Lemma fill_all txs es : es ≡ₚ map_to_list txs -> let s := foldl fill_one (txs, []) es in
  merge_ok s.1 (heap_Init less s.2) /\
  forall k, per k (pending s.1 (heap_Init less s.2)) = map (fun t => (k, t)) (payable k (default [] (txs !! k))).
Proof.
  intros Hp. destruct (fill_spec es txs []) as [[_ _ _ Ha Hh] Hper].
  { split; [rewrite Hp; apply NoDup_fst_map_to_list|by intros ? _ ?%not_elem_of_nil| |constructor|constructor].
    intros k v Hin. rewrite Hp in Hin. by apply elem_of_map_to_list in Hin. }
  destruct (foldl fill_one (txs, []) es) as [txs' heads]. cbn [fst snd] in *.
  destruct (heap_Init_spec less heads) as [H1 H2]. split; [split; [done|by rewrite H2|by rewrite H2]|].
  intros k. rewrite <- (per_perm txs' heads) by done. rewrite Hper.
  destruct (list_find (fun e => e.1 = k) es) as [[i e]|] eqn:Hfind.
  - apply list_find_Some in Hfind as (Hi & Hek & _). apply list_elem_of_lookup_2 in Hi. rewrite Hp in Hi. destruct e as [k' v].
    apply elem_of_map_to_list in Hi. simpl in *. subst k'. by rewrite Hi.
  - destruct (txs !! k) as [v|] eqn:Hk; [|done]. apply list_find_None in Hfind. rewrite Forall_forall in Hfind.
    destruct (Hfind (k, v)); [|done]. rewrite Hp. by apply elem_of_map_to_list.
Qed.
End merge.

Local Open Scope go_scope.

(** ** The EVM set *)

Definition evm_cmp : head addr LazyTransaction -> head addr LazyTransaction -> comparison :=
  lex (fun x y => on hd_fees Z.compare y x) (on (fun h => lz_Time (hd_tx h)) Z.compare).

#[export] Instance evm_cmp_ok : CmpOk evm_cmp.
Proof. apply lex_ok; [apply flip_ok|]; apply _. Qed.
#[export] Instance evm_less_weak : StrictWeak txByPriceAndTime_Less.
Proof.
  apply (less_weak evm_cmp). intros x y. unfold txByPriceAndTime_Less, evm_cmp, lex, on. rewrite (Z.compare_antisym (hd_fees x) (hd_fees y)).
  destruct (hd_fees x ?= hd_fees y); simpl; [|done|done]. by rewrite Z.ltb_lt, Z.compare_lt_iff.
Qed.

Definition evm_mk (conf : option Z) (k : addr) (t : LazyTransaction) : option (head addr LazyTransaction) :=
  match newTxWithMinerFee conf k t with Ok h => Some h | _ => None end.

Lemma evm_mk_fields conf k t h : evm_mk conf k t = Some h -> hd_from h = k /\ hd_tx h = t.
Proof. unfold evm_mk, newTxWithMinerFee. destruct conf as [f|]; [destruct (_ <? f)|]; intros [= <-]; done. Qed.

Definition covered (conf : option Z) (t : LazyTransaction) : bool :=
  match conf with None => true | Some f => f <=? lz_GasFeeCap t end.
Fixpoint take_while {A} (f : A -> bool) (l : list A) : list A :=
  match l with
  | [] => []
  | x :: l' => if f x then x :: take_while f l' else []
  end.

Lemma evm_payable conf k l : payable (evm_mk conf) k l = take_while (covered conf) l.
Proof.
  induction l as [|t l IH]; simpl; [done|]. rewrite IH. unfold evm_mk, newTxWithMinerFee, covered. destruct conf as [f|]; [|done].
  rewrite Z.ltb_antisym. by destruct (f <=? lz_GasFeeCap t).
Qed.

Section evm.
Context {Mr : MapRange}.
Implicit Types (s : EvmSet).

Abbreviation evm_pending s := (pending (evm_mk (ts_conf s)) (ts_txs s) (ts_heads s)).
Abbreviation evm_ok s := (merge_ok txByPriceAndTime_Less (evm_mk (ts_conf s)) (ts_txs s) (ts_heads s)).

Definition evm_next s : EvmSet :=
  let r := shift txByPriceAndTime_Less (evm_mk (ts_conf s)) (ts_txs s) (ts_heads s) in MkTxSet (ts_conf s) r.1 r.2.

Lemma evm_Pop_run s h l : heap_ok txByPriceAndTime_Less (h :: l) -> ts_heads s = h :: l ->
  evm_Pop s = Ok (let r := pop_head txByPriceAndTime_Less (ts_txs s) (h :: l) in MkTxSet (ts_conf s) r.1 r.2).
Proof.
  intros Hh Hs. unfold evm_Pop, pop_head. rewrite Hs. by destruct (heap_Pop_spec txByPriceAndTime_Less h l Hh) as (l' & -> & _).
Qed.

Lemma evm_Shift_run s h l : evm_ok s -> ts_heads s = h :: l -> evm_Shift s = Ok (evm_next s).
Proof.
  intros [Hh _ _] Hs. unfold evm_Shift, evm_next, shift. rewrite Hs in *. pose proof (evm_Pop_run s h l Hh Hs) as Hpop.
  destruct (ts_txs s !! hd_from h) as [[|t rest]|]; simpl; [done| |done]. unfold evm_mk.
  destruct (newTxWithMinerFee (ts_conf s) (hd_from h) t); [done|done|done].
Qed.

Lemma new_head_one conf e txs heads : e.2 <> [] -> new_head (Ok (MkTxSet conf txs heads)) e =
  Ok (MkTxSet conf (fill_one (evm_mk conf) (txs, heads) e).1 (fill_one (evm_mk conf) (txs, heads) e).2).
Proof.
  destruct e as [k [|t rest]]; [done|]. intros _. unfold new_head, fill_one, evm_mk, newTxWithMinerFee. simpl.
  destruct conf as [f|]; [|done]. by destruct (_ <? f).
Qed.

Lemma new_head_run conf l txs heads : Forall (fun e => e.2 <> []) l ->
  foldl new_head (Ok (MkTxSet conf txs heads)) l =
  Ok (MkTxSet conf (foldl (fill_one (evm_mk conf)) (txs, heads) l).1 (foldl (fill_one (evm_mk conf)) (txs, heads) l).2).
Proof.
  intros Hl. revert txs heads. induction Hl as [|e l Hv _ IH]; intros txs heads; [done|]. cbn [foldl].
  rewrite new_head_one, IH by done. by rewrite <- surjective_pairing.
Qed.

(** Every transaction that a caller reads with [Peek] and [Shift]; [None] when
    the fuel is used up. *)
Fixpoint evm_all (fuel : nat) s : outcome (option (list (addr * LazyTransaction))) :=
  match ts_heads s with
  | [] => Ok (Some [])
  | h :: _ =>
    match fuel with
    | O => Ok None
    | S fuel' =>
      olet s' <- evm_Shift s;
      olet l <- evm_all fuel' s';
      Ok (option_map (cons (hd_from h, hd_tx h)) l)
    end
  end.

Lemma evm_next_stepped s h l : evm_ok s -> ts_heads s = h :: l -> evm_ok (evm_next s) /\
  length (evm_pending s) = S (length (evm_pending (evm_next s))).
Proof.
  intros Hok Hs. rewrite Hs in *. destruct (shift_stepped txByPriceAndTime_Less (evm_mk (ts_conf s)) (evm_mk_fields _) (ts_txs s) h l Hok)
    as (Hok' & _ & _ & Hp). unfold evm_next. rewrite Hs. split; [done|]. by rewrite Hp.
Qed.

Abbreviation evm_drain n s := (drain txByPriceAndTime_Less (evm_mk (ts_conf s)) n (ts_txs s) (ts_heads s)).

Lemma evm_all_run fuel s : evm_ok s -> (length (evm_pending s) <= fuel)%nat -> evm_all fuel s = Ok (Some (evm_drain fuel s)).
Proof.
  revert s. induction fuel as [|fuel IH]; intros s Hok Hl; cbn [evm_all]; destruct (ts_heads s) as [|h l] eqn:Hs; try done.
  { simpl in Hl. lia. }
  assert (evm_ok s) as Hok1 by by rewrite Hs. rewrite (evm_Shift_run s h l Hok1 Hs). cbn [obind].
  destruct (evm_next_stepped s h l Hok1 Hs) as [Hok2 Hlen]. rewrite IH; [|done|rewrite Hs in Hlen; lia].
  simpl. do 3 f_equal. unfold evm_next. by rewrite Hs.
Qed.

Lemma MustFromBig_fits z : 0 <= z < two256 -> MustFromBig z = Ok z.
Proof.
  unfold MustFromBig, uint256_FromBig, u256w. intros Hz. rewrite Z.mod_small by lia.
  destruct (two256 <=? Z.abs z) eqn:E; zify_bool; [lia|done].
Qed.

(** The fee of a head and the time of its transaction decide. *)
Lemma evm_le (h h' : head addr LazyTransaction) : le txByPriceAndTime_Less h h' ->
  hd_fees h' < hd_fees h \/ (hd_fees h' = hd_fees h /\ lz_Time (hd_tx h) <= lz_Time (hd_tx h')).
Proof.
  unfold le, txByPriceAndTime_Less. destruct (Z.compare_spec (hd_fees h') (hd_fees h)); [|by left|done].
  intros E. zify_bool. by right.
Qed.

Lemma evm_new_run txs f : (forall k l, txs !! k = Some l -> l <> []) -> (match f with Some z => 0 <= z < two256 | None => True end) ->
  exists s, NewTransactionsByPriceAndNonce txs f = Ok s /\ ts_conf s = f /\ evm_ok s /\
    forall k, per k (evm_pending s) = map (fun t => (k, t)) (take_while (covered f) (default [] (txs !! k))).
Proof.
  intros Hne Hf. assert (match f with None => Ok None | Some f => olet w <- MustFromBig f; Ok (Some w) end = Ok f) as Hconf.
  { destruct f as [z|]; [|done]. by rewrite MustFromBig_fits. }
  unfold NewTransactionsByPriceAndNonce. rewrite Hconf. cbn [obind]. rewrite new_head_run.
  2: { apply Forall_forall. intros [k l] Hin. rewrite go_range_perm in Hin. apply elem_of_map_to_list in Hin. by apply (Hne k). }
  cbn [obind]. eexists. split; [done|]. cbn [ts_conf ts_txs ts_heads]. split; [done|].
  destruct (fill_all txByPriceAndTime_Less (evm_mk f) (evm_mk_fields f) txs (go_range txs) (go_range_perm txs)) as [H1 H2].
  split; [done|]. intros k. by rewrite H2, evm_payable.
Qed.

(** C29: The EVM transactions of a block: reading the set with [Peek] and
    [Shift] until it is empty ends and gives, of every account, its transactions
    in order up to the first whose fee cap is below the base fee; and no
    transaction is given while the next one of another account pays a higher
    tip, or the same and came earlier. *)
Theorem evm_order_exact txs f : (forall k l, txs !! k = Some l -> l <> []) ->
  (match f with Some z => 0 <= z < two256 | None => True end) ->
  exists s fuel l, NewTransactionsByPriceAndNonce txs f = Ok s /\ evm_all fuel s = Ok (Some l) /\
    (forall k, per k l = map (fun t => (k, t)) (take_while (covered f) (default [] (txs !! k)))) /\
    forall l1 k t l2 k' t' h h', l = l1 ++ (k, t) :: l2 -> k' <> k -> hd_error (per k' l2) = Some (k', t') ->
      newTxWithMinerFee f k t = Ok h -> newTxWithMinerFee f k' t' = Ok h' ->
      hd_fees h' < hd_fees h \/ (hd_fees h' = hd_fees h /\ lz_Time t <= lz_Time t').
Proof.
  intros Hne Hf. destruct (evm_new_run txs f Hne Hf) as (s & Hs & Hc & Hok & Hper).
  destruct (drain_spec txByPriceAndTime_Less (evm_mk (ts_conf s)) (evm_mk_fields _) (length (evm_pending s)) (ts_txs s) (ts_heads s) Hok)
    as (H1 & _ & H3); [done|].
  eexists s, _, _. split; [done|]. split; [by apply evm_all_run|]. split; [intros k; by rewrite H1|].
  intros l1 k t l2 k' t' h h' El Hk Hhd Hh Hh'. rewrite Hc in *.
  assert (evm_mk f k t = Some h) as Hm by (unfold evm_mk; by rewrite Hh).
  assert (evm_mk f k' t' = Some h') as Hm' by (unfold evm_mk; by rewrite Hh').
  destruct (evm_mk_fields _ _ _ _ Hm) as [_ <-]. destruct (evm_mk_fields _ _ _ _ Hm') as [_ <-].
  apply evm_le. by eapply (H3 l1 (k, _) l2 El (k', _)).
Qed.
End evm.

(** ** The Cosmos set *)

Section cosmos.
Context {Mr : MapRange} {Mp : MempoolTx} `{!Inhabited SdkTx} {Ma : SdkMath}.
Abbreviation CosmosSet := (TxSet (string * option Z) string cosmosTxWithMetadata).
Implicit Types (s : CosmosSet).

Definition cosmos_cmp : head string cosmosTxWithMetadata -> head string cosmosTxWithMetadata -> comparison :=
  lex (fun x y => on hd_fees Z.compare y x) (lex (on hd_from String.compare)
    (lex (on (fun h => ct_nonceSum (hd_tx h)) Z.compare) (on (fun h => ct_txKey (hd_tx h)) String.compare))).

────────────────────────────────────────

REQUIRED WORK
Note every line of the records that holds the word "EvmSet", and copy it.

RESPONSE TO THE TASK
Implicit Types (s : EvmSet).
Definition evm_next s : EvmSet :=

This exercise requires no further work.